AS PORTAS GIRATÓRIAS
Agosto 14, 2022
J.J. Faria Santos

Da mesma forma que existe uma porta giratória que liga o exercício de funções políticas a um futuro cargo no sector privado, há uma outra porta giratória que rege o fluxo de jornalistas que preenchem o seu currículo entre as redacções dos órgãos de comunicação social e as assessorias nos gabinetes dos ministros. Foi esta circunstância que me povoou a mente quando o affair Figueiredo/Medina se tornou “viral”, sobretudo pelo destaque dado à remuneração que o ex-director de informação da TVI iria auferir. Consultores e contratações com ordenados sonantes sempre existiram (dos 25 000 € mensais de António Borges, a partilhar com a sua equipa, aos cerca de 23 000 € que Paulo Macedo recebeu como director-geral dos Impostos), pelo que no caso de Sérgio Figueiredo, confesso, passou-me pela cabeça que a origem da indignação à beira da apoplexia poderia estar na sempre humana, embora detestável, dor de cotovelo.

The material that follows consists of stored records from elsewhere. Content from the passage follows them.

(** A record that is reported as written is what reading its key in its
    column family gives; every other key, of this column family and of the
    others, reads as it did before; a read can only fail when a call of the
    database does. *)
Theorem write_read cf record s :
  wp (write cf record) (λ r s', match r with
    | Ok _ => ∀ cf' k',
        match (read cf' k' s').1 with
        | Ok v => v = if decide (cf_name cf' = cf_name cf ∧ k' = key record)
                      then Some (MkRecord k' (from_utf8_lossy (value record)))
                      else (λ v, MkRecord k' (from_utf8_lossy v)) <$>
                             cf_contents (cf_name cf') (contents s) !! k'
        | Err _ => RocksReliable S H → False
        end
    | Err _ => RocksReliable S H → False
    end) s.
Proof.
  eapply wp_wand; [apply wp_write|]. cbv beta. intros [[]|e] s2 Hw; [|done].
  intros cf' k'. pose proof (wp_db_read cf' k' s2) as Hr. unfold wp in Hr.
  destruct (read cf' k' s2) as [[v|e] s3]; cbn in *; [|done]. destruct Hr as [_ ->].
  rw Hw. unfold cf_contents. destruct (decide (cf_name cf = cf_name cf')) as [Heq|Hne].
  - rw Heq lookup_insert_eq /=. destruct (decide (key record = k')) as [<-|Hk].
    + rw lookup_insert_eq. by rw decide_True.
    + rw lookup_insert_ne // decide_False; [done|naive_solver].
  - rw lookup_insert_ne // decide_False; [done|naive_solver].
Qed.
End specs.
Lemma scan_points p m name direction from ps :
  only_points p m → str_has "#" name = false → (String.length name <= MAX_METRIC_NAME_LENGTH)%nat →
  (from <= MAX_TICK)%N → points_of p m name direction from ps →
  ∃ qs, Forall2 (holds p)
          (scan (From (key_prefix p name +:+ key_tick from) (rocks_direction direction)) m) (ps ++ qs) ∧
        Forall (λ dp, DataPoint.metric_name dp ≠ name) qs.
Proof.
  intros Honly Hh Hl Hfrom [Hps Hin].
  pose proof (elem_of_scan (From (key_prefix p name +:+ key_tick from) (rocks_direction direction)) m) as Hel.
  pose proof (scan_sorted (From (key_prefix p name +:+ key_tick from) (rocks_direction direction)) m) as Hs.
  change (mode_direction _) with (rocks_direction direction) in Hs. set (l := scan _ m) in *. clearbody l.
  assert (∃ dps, Forall2 (holds p) l dps) as [dps Hdps].
  { clear -Honly Hel. assert (∀ x, x ∈ l → m !! x.1 = Some x.2) as H'
      by (intros x Hx; by apply Hel). clear Hel. induction l as [|x l IH]; [by exists []|].
    destruct (Honly x.1 x.2) as [dp Hdp]; [apply H'; by left|].
    destruct IH as [dps Hdps]; [intros y Hy; apply H'; by right|].
    exists (dp :: dps). constructor; [by destruct x|done]. }
  set (mine := λ dp, DataPoint.metric_name dp = name).
  exists (filter (λ dp, ¬ mine dp) dps).
  assert (StronglySorted (λ a b, mine b → mine a) dps) as Hfirst.
  { eapply sorted_Forall2; [|exact Hs|exact Hdps]. intros x y dx dy Hx _ Hxy Hdx Hdy.
    eapply same_metric; [done..| |exact Hxy|done|done]. by apply Hel. }
  assert (ps = filter mine dps) as Heq.
  { apply (sorted_ext (tick_before direction)); [done| |].
    - by eapply mine_sorted.
    - intros dp. rw Hin list_elem_of_filter. split.
      + intros ((x & Hx & Hdp) & Hname & Hscope).
        assert (x ∈ l) as Hxl by (apply Hel; split; [done|by eapply in_scope_covers]).
        apply list_elem_of_lookup in Hxl as [i Hi].
        destruct (Forall2_lookup_l _ _ _ _ _ Hdps Hi) as (dp' & Hi' & Hdp').
        rw (holds_inj _ _ _ _ Hdp Hdp') in Hname |- *. split; [done|]. by eapply list_elem_of_lookup_2.
      + intros [Hname [i Hi]%list_elem_of_lookup].
        destruct (Forall2_lookup_r _ _ _ _ _ Hdps Hi) as (x & Hx%list_elem_of_lookup_2%Hel & Hdp).
        destruct Hx as [Hx Hc]. split_and!; [by exists x|done|]. by eapply in_scope_covers. }
  rw Heq -filter_first //. split; [done|]. apply Forall_forall. intros dp [Hdp _]%list_elem_of_filter. done.
Qed.

Lemma as_i64_small n : (n <= MAX_TICK)%N → as_i64 n = Z.of_N n.
Proof.
  unfold as_i64, MAX_TICK. intros Hn. rw Z.mod_small; [|lia].
  destruct (Z.ltb_spec (Z.of_N n) (2 ^ 63)); [done|lia].
Qed.

Lemma to_rest_point p x dp :
  holds p x dp →
  to_rest dp = MkMetricsDataPoint (Z.of_N (tick_n (DataPoint.tick dp))) (MetricsPeriod.from p) (DataPoint.value dp).
Proof. intros ([_ _ _ Ht] & <- & _). unfold to_rest. by rw as_i64_small. Qed.

(** What is made of a range that starts with the points of the metric. *)
Lemma to_page_points p name count l ps qs :
  (0 <= count)%Z → Forall2 (holds p) l (ps ++ qs) →
  Forall (λ dp, DataPoint.metric_name dp = name) ps →
  Forall (λ dp, DataPoint.metric_name dp ≠ name) qs →
  to_page name (page l count) =
    Some (Ok (MkMetricsPage
      match take (Z.to_nat count - length ps) qs with
      | [] => if (0 <? count)%Z then
                (λ dp, pretty (tick_n (DataPoint.tick dp))) <$> (ps ++ qs) !! Z.to_nat count
              else None
      | _ => None
      end
      (to_rest <$> take (Z.to_nat count) ps))).
Proof.
  intros Hcount Hl Hp Hq. unfold to_page, page. cbn [continue_from records].
  assert (Forall2 (holds p) (take (Z.to_nat count) l)
            (take (Z.to_nat count) ps ++ take (Z.to_nat count - length ps) qs)) as Ht.
  { rw -take_app. by apply Forall2_take. }
  pose proof (λ nx, collect_points p name nx _ _ _ Ht (Forall_take _ _ _ Hp) (Forall_take _ _ _ Hq)) as Hcol.
  destruct (0 <? count)%Z; [|cbn [mbind option_bind]; rw Hcol; by destruct (take _ qs)].
  destruct (l !! Z.to_nat count) as [y|] eqn:Hy; cbn [fmap option_fmap option_map].
  - destruct (Forall2_lookup_l _ _ _ _ _ Hl Hy) as (dy & Hdy & Hh). rw Hdy.
    destruct (holds_read _ _ _ Hh) as [Hr Htry]. unfold to_record in Hr. injection Hr as Hr _.
    rw Hr Htry. cbn [mbind option_bind map_ok]. rw Hcol. by destruct (take _ qs).
  - cbn [mbind option_bind]. rw Hcol. apply (Forall2_length _ _ _) in Hl as Hlen.
    apply lookup_ge_None in Hy. rw lookup_ge_None_2; [by destruct (take _ qs)|lia].
Qed.
(** C24: A page of a metric is the first [count] of its data points on the asked
    side of the tick, in the order of their ticks, whatever other metrics are
    in the database; when there are more, [next] is the tick of the next one,
    and when the page is not full there is no [next]. *)
Theorem metric_page {HR : RocksReliable S H}
    s name period p count direction dir from ps :
  let m := cf_contents (cf_name (get_cf p)) (contents s) in
  let from_tick := match from, dir with
                   | Some n, _ => n
                   | None, DirForward => 0%N
                   | None, DirBackward => MAX_TICK
                   end in
  try_parse_metrics_period period = Some p →
  DataPoint.validate_metric_name name = Ok () →
  to_lowercase direction = match dir with DirForward => "forward" | DirBackward => "backward" end →
  (0 <= count)%Z → (from_tick <= MAX_TICK)%N →
  only_points p m → points_of p m name dir from_tick ps →
  wp (get name period count direction from) (λ r _, ∃ nx,
    r = Some (Ok (MkMetricsPage nx
          ((λ dp, MkMetricsDataPoint (Z.of_N (tick_n (DataPoint.tick dp))) (MetricsPeriod.from p)
                    (DataPoint.value dp)) <$> take (Z.to_nat count) ps))) ∧
    ((0 < count < Z.of_nat (length ps))%Z →
       nx = (λ dp, pretty (tick_n (DataPoint.tick dp))) <$> ps !! Z.to_nat count) ∧
    ((Z.of_nat (length ps) < count)%Z → nx = None)) s.
Proof.
  intros m from_tick Hp Hname Hdir Hcount Hfrom Honly Hps. unfold get. rw Hp Hname Hdir.
  apply validate_Ok in Hname as [Hh Hl].
  destruct (scan_points p m name dir from_tick ps Honly Hh Hl Hfrom Hps) as (qs & Hscan & Hqs).
  assert ((if bool_decide ((match dir with DirForward => "forward" | DirBackward => "backward" end) = "forward")
           then Ok DirForward
           else if bool_decide ((match dir with DirForward => "forward" | DirBackward => "backward" end) = "backward")
           then Ok DirBackward
           else Err (Mgmt.BadRequest ("Invalid direction '" +:+
                  match dir with DirForward => "forward" | DirBackward => "backward" end
                  +:+ "', expected Forward or Backward"))) = Ok dir) as -> by by destruct dir.
  assert (get_lookup_key p name match from, dir with
            | Some from_key, _ => MkTick from_key
            | None, DirForward => MkTick 0
            | None, DirBackward => MkTick MAX_TICK
            end = Some (key_prefix p name +:+ key_tick from_tick)) as ->
    by (destruct from, dir; by apply lookup_key_parts).
  apply wp_bind. eapply wp_wand; [apply wp_read_range|]. intros r s1 Hr. apply wp_ret.
  destruct r as [rr|e]; cbn [range_post] in Hr; [|by destruct (proj1 Hr HR)].
  destruct Hr as (_ & l & -> & _ & Hfull). rw (Hfull HR) {l Hfull}.
  destruct Hps as [_ Hin]. assert (Forall (λ dp, DataPoint.metric_name dp = name) ps) as Hmine.
  { apply Forall_forall. intros dp Hdp. by apply Hin in Hdp as (_ & ? & _). }
  rw (to_page_points p name count _ ps qs) //. eexists. split_and!.
  - do 3 f_equal. apply list_fmap_ext. intros i dp Hdp%list_elem_of_lookup_2.
    apply elem_of_take in Hdp as (j & Hj & _). apply list_elem_of_lookup_2, Hin in Hj as ((x & _ & Hx) & _).
    by eapply to_rest_point.
  - intros [Hpos Hlt]. replace (Z.to_nat count - length ps)%nat with 0%nat by lia. cbn [take].
    destruct (Z.ltb_spec 0 count); [|lia]. rw lookup_app_l //. lia.
  - intros Hlt. destruct qs as [|q qs]; [|by replace (Z.to_nat count - length ps)%nat
      with (Datatypes.S (Z.to_nat count - length ps - 1)) by lia].
    rw take_nil app_nil_r lookup_ge_None_2; [by destruct (0 <? count)%Z|lia].
Qed.
(** ** From the client to the agent *)

(** What making a request does: the request is one more event for the task
    that writes to the WebSocket, the queue for the responses is empty, and
    what waits for others stays as it is. *)
Lemma wp_request rq (cw : ClientW) :
  wp (send_request_and_subscribe rq)
     (λ r cw', if ws_connected cw then
        let id := uuid_v4 (ncalls cw) in
        ncalls cw' = S (ncalls cw) ∧
        (∃ sub, r = Ok (id, sub) ∧ awaits id sub ∧ in_range (event_broker cw') sub ∧
           pending (event_broker cw') sub = []) ∧
        (∃ e, dec (content e) = Ok (MkRequest id rq) ∧ ∀ out,
           in_range (event_broker cw) out → topic_name out = OUTGOING_TOPIC_NAME →
           matches out ws_addr = true →
           pending (event_broker cw') out = pending (event_broker cw) out ++ [e]) ∧
        (∀ s, topic_name s = OPERATION_TOPIC_NAME → in_range (event_broker cw) s →
           in_range (event_broker cw') s ∧ pending (event_broker cw') s = pending (event_broker cw) s)
      else r = Err Mgmt.AgentDisconnected ∧ cw' = cw) cw.
Proof.
  unfold send_request_and_subscribe. apply wp_bind, wp_get.
  destruct (ws_connected cw) eqn:Hc; cbn [negb]; [|by apply wp_ret].
  set (id := uuid_v4 (ncalls cw)).
  destruct (codec_total (MkRequest id rq)) as [text Htext]. rw Htext.
  apply wp_bind, wp_put, wp_ret. cbn [event_broker ncalls].
  set (sub := subscribe _ _ _). set (ev := MkEvent _ _ _).
  assert (∀ s, in_range (event_broker cw) s →
    in_range (publish ev sub.2) s ∧
    pending (publish ev sub.2) s = pending (event_broker cw) s ++ if selects s ev then [ev] else []) as Hother.
  { intros s Hr. destruct (pending_subscribe OPERATION_TOPIC_NAME (λ v, bool_decide (v = id)) (event_broker cw) s)
      as (_ & _ & Hs3 & Hs4). fold sub in Hs3, Hs4. rw -Hs3. by apply pending_publish, Hs4. }
  split_and!; [done|exists sub.1; split; [done|]|exists ev; split|].
  - destruct (pending_subscribe OPERATION_TOPIC_NAME (λ v, bool_decide (v = id)) (event_broker cw) sub.1)
      as (Hs1 & Hs2 & _). fold sub in Hs1, Hs2.
    destruct (pending_publish ev sub.2 sub.1 Hs2) as [Hr' Hp'].
    assert (topic_name sub.1 = OPERATION_TOPIC_NAME ∧ matches sub.1 = λ v, bool_decide (v = id)) as [Ht1 Hm1].
    { unfold sub, subscribe. by destruct (topics _ !! _). }
    split_and!; [split; [done|]|exact Hr'|].
    + intros v. rw Hm1. apply bool_decide_eq_true.
    + rw Hp' Hs1. unfold selects. by rw Ht1.
  - exact (codec_roundtrip _ _ Htext).
  - intros out Hr Ht Hm. destruct (Hother out Hr) as [_ ->]. unfold selects. rw Ht. cbn [tags ev].
    by rw lookup_singleton_eq Hm.
  - intros s Ht Hr. destruct (Hother s Hr) as [Hr' ->]. split; [exact Hr'|]. unfold selects. rw Ht. cbn [tags ev].
    rw lookup_singleton_ne; [by rw app_nil_r|done].
Qed.
Lemma world_agent wd wd' : world_step wd wd' → rtc (sys_step (MS := MS)) (agent_side wd) (agent_side wd').
Proof.
  intros [c wd0 Hl Hc|s' wd0 Hs _|s' wd0 _|i l k text conn wd0 Hl Hk Ht Hc Ho|i l k text conn wd0 Hl Hk Hc Ht Hp r];
    cbn [agent_side]; try done; apply rtc_once.
  - by apply sys_accept.
  - exact Hs.
  - by apply (sys_receive (l_agent l) conn (Ok (MText text)) [MText text]).
Qed.

Lemma world_client wd wd' : world_step wd wd' → rtc conn_step (client_side wd) (client_side wd').
Proof.
  intros [c wd0 Hl Hc|s' wd0 Hs _|s' wd0 Hs|i l k text conn wd0 Hl Hk Ht Hc Ho|i l k text conn wd0 Hl Hk Hc Ht Hp r];
    cbn [client_side]; try done; apply rtc_once.
  - by apply step_connect.
  - by apply own_conn_step.
  - by apply step_receive.
Qed.

Lemma world_runs wd wd' :
  rtc world_step wd wd' →
  rtc (sys_step (MS := MS)) (agent_side wd) (agent_side wd') ∧ rtc conn_step (client_side wd) (client_side wd').
Proof.
  induction 1 as [|wd1 wd2 wd3 H _ [IH1 IH2]]; [done|].
  split; (etrans; [|eassumption]); [by apply world_agent|by apply world_client].
Qed.

(** ** One connection

    What a request becomes while the connection it is made on has not been
    given up. *)
Context {CRqL : CodecLaws AgentRequestWithId} {CRqT : CodecTotal AgentRequestWithId}.
Context {CRsL : CodecLaws AgentResponseWithId} {CRsT : CodecTotal AgentResponseWithId}.
(** A broadcast message is not read as a response: it has no operation id. *)
Context (stream_no_response :
  ∀ (m : AgentStreamingMessage) text (r : AgentResponseWithId), enc m = Ok text → dec text ≠ Ok r).
(** Ids are not given twice. *)
Context {uuid_inj : Inj (=) (=) uuid_v4}.

(** Texts that are requests with different ids among the first [n]. *)
Definition made (n : nat) (texts : list string) : Prop :=
  Forall (λ t, ∃ m rq, (m < n)%nat ∧ dec t = Ok (MkRequest (uuid_v4 m) rq)) texts ∧
  NoDup (request_id ∘ MText <$> texts).
Lemma install_then_scan_witness :
  (∃ vm, (reinstall "2.0.15").1.2 = Ok vm ∧ VersionManager.versions vm !! "2.0.15" = None) ∧
  (∃ vm, (reinstall "1.1.110").1.2 = Ok vm ∧ is_Some (VersionManager.versions vm !! "1.1.110")).
Proof.
  pose proof (install_then_scan some_manager "2.0.15" empty_disk) as H2.
  pose proof (install_then_scan some_manager "1.1.110" empty_disk) as H1.
  destruct (reinstall_runs "2.0.15") as [R2 S2]; [by left|].
  destruct (reinstall_runs "1.1.110") as [R1 S1]; [by right|].
  destruct H2 as (_ & _ & H2); [exact calm|by split; vm_compute|exact R2|].
  destruct H1 as (H1 & _ & H1'); [exact calm|by split; vm_compute|exact R1|].
  split.
  - destruct (reinstall "2.0.15").1.2 as [vm|] eqn:Hvm; [|discriminate S2]. exists vm.
    split; [reflexivity|]. destruct (H2 vm Hvm) as (_ & _ & Hiff).
    destruct (VersionManager.versions vm !! "2.0.15") as [f|] eqn:Hf; [|reflexivity].
    destruct (not_found (proj1 Hiff (mk_is_Some _ _ eq_refl))).
  - destruct (reinstall "1.1.110").1.2 as [vm|] eqn:Hvm; [|discriminate S1]. exists vm.
    split; [reflexivity|]. exists (MkFactorio (VersionManager.get_install_path some_manager "1.1.110") "1.1.110").
    etransitivity; [exact (H1' vm Hvm)|exact H1].
Defined.

Lemma version_manager_wf_witness :
  let r := VersionManager.install some_manager "1.1.110" empty_disk in
  r.1.1 = Ok () ∧ vm_wf r.1.2.
Proof.
  assert (vm_wf some_manager) as Hwf by by intros v f Hf.
  destruct (version_manager_wf some_manager "1.1.110" FACTORIO_INSTALL_DIR empty_disk) as (_ & [H _] & _);
    [done|exact Hwf|]. split; [by vm_compute|exact H].
Defined.

(** ** The process *)

Definition some_host : ServerHostBuilder :=
  ServerBuilder.hosting_savefile (Specific "world") some_mods (MkListFile [] ADMIN_LIST_PATH)
    (MkListFile [] BAN_LIST_PATH) (MkListFile [] WHITE_LIST_PATH)
    (LaunchSettings.Mk (MkSocketAddr UNSPECIFIED 34197) (MkSocketAddr UNSPECIFIED 27015) "pw" false)
    (ServerSettings.Mk some_config SERVER_SETTINGS_PATH)
    (ServerBuilder.using_installation (scanned FACTORIO_INSTALL_DIR "1.1.110")).

Definition no_proc : ProcW := idle_proc ∅.
Lemma no_proc_inv : pm_inv no_proc.
Proof. by apply idle_inv. Qed.

(** A server that was started, and one more started over it. *)
Definition started : ProcW := (ProcessManager.start_instance some_host no_proc).2.

Lemma started_runs : rtc pm_step (ProcessManager.new empty_disk) started.
Proof. apply rtc_once. exact (step_start some_host no_proc). Qed.

Lemma pm_invariant_witness : pm_inv started ∧ size (live started ∖ killed started) = 1%nat.
Proof.
  destruct (pm_invariant empty_disk started started_runs) as (H & _). split; [exact H|by vm_compute].
Defined.

Lemma start_instance_spec_witness :
  ∃ i, running_instance started = Some i ∧ live started ∖ killed started = {[pid i]} ∧
    child_cmd (process i) = pipe_and_kill_on_drop (hb_cmd some_host) ∧ info i = hb_info some_host.
Proof.
  destruct (start_instance_spec some_host no_proc no_proc_inv)
    as [_ [(_ & i & H1 & _ & H2 & H3 & H4 & _)|(k & H & _)]].
  - exists i. exact (conj H1 (conj H2 (conj H3 H4))).
  - by vm_compute in H.
Defined.

Lemma started_inv : pm_inv started.
Proof. apply (start_inv some_host), no_proc_inv. Qed.

Definition stopped : option StoppedInstance * ProcW := ProcessManager.stop_instance started.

Não é que não haja motivos para questionar e até censurar a nomeação, e os guardiães da transparência e da integridade até já se atracaram ao osso, uns com argumentos válidos, outros, como Paulo de Morais, sintetizando a sua opinião sempre definitiva e irrefutável com o recurso à expressão “moscambilha”. Do meu ponto de vista, mais importante do que a contratação de Figueiredo poder configurar uma troca de favores (algo que os eleitores a seu tempo poderão avaliar, juntamente com o juízo que farão sobre o exercício da função para que ele foi nomeado), é a circunstância implícita de a máquina do Estado ser aparentemente incapaz de “desenhar, implementar e acompanhar as políticas públicas”, incluindo “a avaliação e monitorização dessas mesmas políticas” sem ajuda externa. Há um Centro de Competências de Planeamento, de Políticas e de Prospectiva da Administração Pública, existem gabinetes de estudo, o Conselho da Produtividade, grupos de trabalho, assessores diversos, mas mesmo assim o ministro das Finanças considera essencial a contratação de uma pessoa da sua confiança. Esperemos que ela não venha a ser traída, nem abusada.